1 ...7 8 9 11 12 13 ...19 —Hondo –rompe el silencio Paquito.
—Alhámbrico –añade Lucero.
—Nazaricista –se atreve Montesinos.
—Albaicinante –apunta Carnero.
—Generalífico –remata Maroto.
Todos se yerguen solemnemente y brindan. Apuran sus bebidas de un trago y, sin volver a sentarse, cierran devotamente los ojos como embebiéndose de lo espiritoso y lo espiritual del instante.
—¡Manolo! –grita una voz autoritaria, exageradamente viril, que no rompe la magia. Los rinconeros continúan erguidos, con las barbillas alzadas y los párpados dulcemente cerrados bajo la lámpara que los alumbra inútil.
—¡Manuel Fernández-Montesinos Lustau! –insiste la poderosa voz desde la caverna.

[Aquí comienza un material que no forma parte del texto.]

#[export] Instance sendsOk_splits ok : Splits (sendsOk ok).
Proof.
  split; [by intros [| ? ?] tx reply t2 |].
  intros ta tb Ha Hb t1 tx reply t2 E.
  apply app_eq_app in E as (l & [[-> E] | [-> E]]).
  - destruct l as [| ev l].
    + simpl in E. destruct (Hb [] tx reply t2) as (t0 & t1' & E0 & Hok); [done |].
      exists t1, []. symmetry in E0. apply app_eq_nil in E0 as [-> ->]. by rewrite app_nil_r.
    + injection E as <- E. destruct (Ha t1 tx reply l eq_refl) as (t0 & t1' & -> & Hok). eauto.
  - destruct (Hb l tx reply t2 E) as (t0 & t1' & -> & Hok). exists (ta ++ t0), t1'. by rewrite app_assoc.
Qed.

Lemma sendsOk_snoc ok t a r : sendsOk ok t → (∀ tx, a = NSend tx → ok t tx) → sendsOk ok (t ++ [existT a r]).
Proof.
  intros Ht Ha t1 tx reply t2 E. apply app_eq_app in E as (l & [[-> E] | [-> E]]).
  - destruct l as [| ev l]; [| injection E as <- E; by eapply Ht].
    inversion E; subst. exists [], t1. split; [done |]. rewrite app_nil_r in Ha. by apply Ha.
  - destruct l as [| ev l]; [| injection E as _ E; by destruct l].
    inversion E; subst. exists [], t. rewrite app_nil_r. split; [done | by apply Ha].
Qed.

(** What is sent after the calls [pre]. *)
Definition after (ok : trace → Txn → Prop) (pre : trace) {A} (m : Ledger A) : Prop :=
  ∀ t x, runs m t x → sendsOk ok (pre ++ t).

Lemma after_ret ok pre {A} (a : A) : sendsOk ok pre → after ok pre (Ret a).
Proof. intros H t x [-> _]. by rewrite app_nil_r. Qed.
Lemma after_crash ok pre {A} : sendsOk ok pre → after ok pre (@Crash _ NResp A).
Proof. intros H t x [-> _]. by rewrite app_nil_r. Qed.
Lemma after_call ok pre {A} a (k : NResp a → Ledger A) :
  (∀ tx, a = NSend tx → ok pre tx) → sendsOk ok pre →
  (∀ r, sendsOk ok (pre ++ [existT a r]) → after ok (pre ++ [existT a r]) (k r)) → after ok pre (Call a k).
Proof.
  intros Ha Hp Hk t x (r & t' & -> & H). specialize (Hk r (sendsOk_snoc _ _ _ _ Hp Ha) t' x H).
  by rewrite <- app_assoc in Hk.
Qed.
(** A transaction's validity only looks at the calls just before it. *)
Lemma after_bind ok pre {A B} (m : Ledger A) (f : A → Ledger B) :
  after ok pre m → (∀ a, after ok [] (f a)) → after ok pre (bind f m).
Proof.
  intros Hm Hf t x [(t1 & t2 & a & -> & H1 & H2) | [H1 _]]%runs_bind; [| by eapply Hm].
  rewrite app_assoc. apply splits_app; [by eapply Hm | by eapply (Hf a)].
Qed.
Lemma after_try ok pre {A B} (m : Ledger (result error A)) (f : A → Ledger (result error B)) :
  after ok pre m → (∀ a, after ok [] (f a)) → after ok pre (ntry m f).
Proof. intros Hm Hf. apply after_bind; [done |]. intros [a | e]; [apply Hf | apply after_ret, splits_nil]. Qed.

Lemma submit_after ok SignTransaction w1 w2 tx pre :
  ok pre tx → sendsOk ok pre → after ok pre (submit SignTransaction w1 w2 tx).
Proof.
  intros Hok Hpre. unfold submit. destruct (SignTransaction tx); [by apply after_ret |]. cbn.
  apply after_call; [by intros ? [= <-] | done |]. intros [e |] H; [by apply after_ret |]. cbn.
  apply after_call; [done | done |]. intros r Hr. by apply after_ret.
Qed.

Lemma total_nonneg l : 0 <= total l.
Proof. induction l as [| a l IH]; [done |]. change (0 <= len a + total l). pose proof (len_nonneg a). lia. Qed.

El joven Montesinos abre los ojos y ve a su padre y a su hermano Gregorio a cuatro metros de él, tiesos como dos soldaditos de juguete y feroces como dos soldaditos de verdad. Los demás tertulianos abandonan el éxtasis y también se vuelven hacia la circunspecta y varonil pareja.
—Encantado de verle por aquí, banquero Montesinos –farfulla el periodista Carnero desde lo difuso de las ocho ginebras contadas que ha bebido. El banquero no responde.
—Vámonos a casa, Manolo. Tu sitio no está aquí, entre esta gentuza.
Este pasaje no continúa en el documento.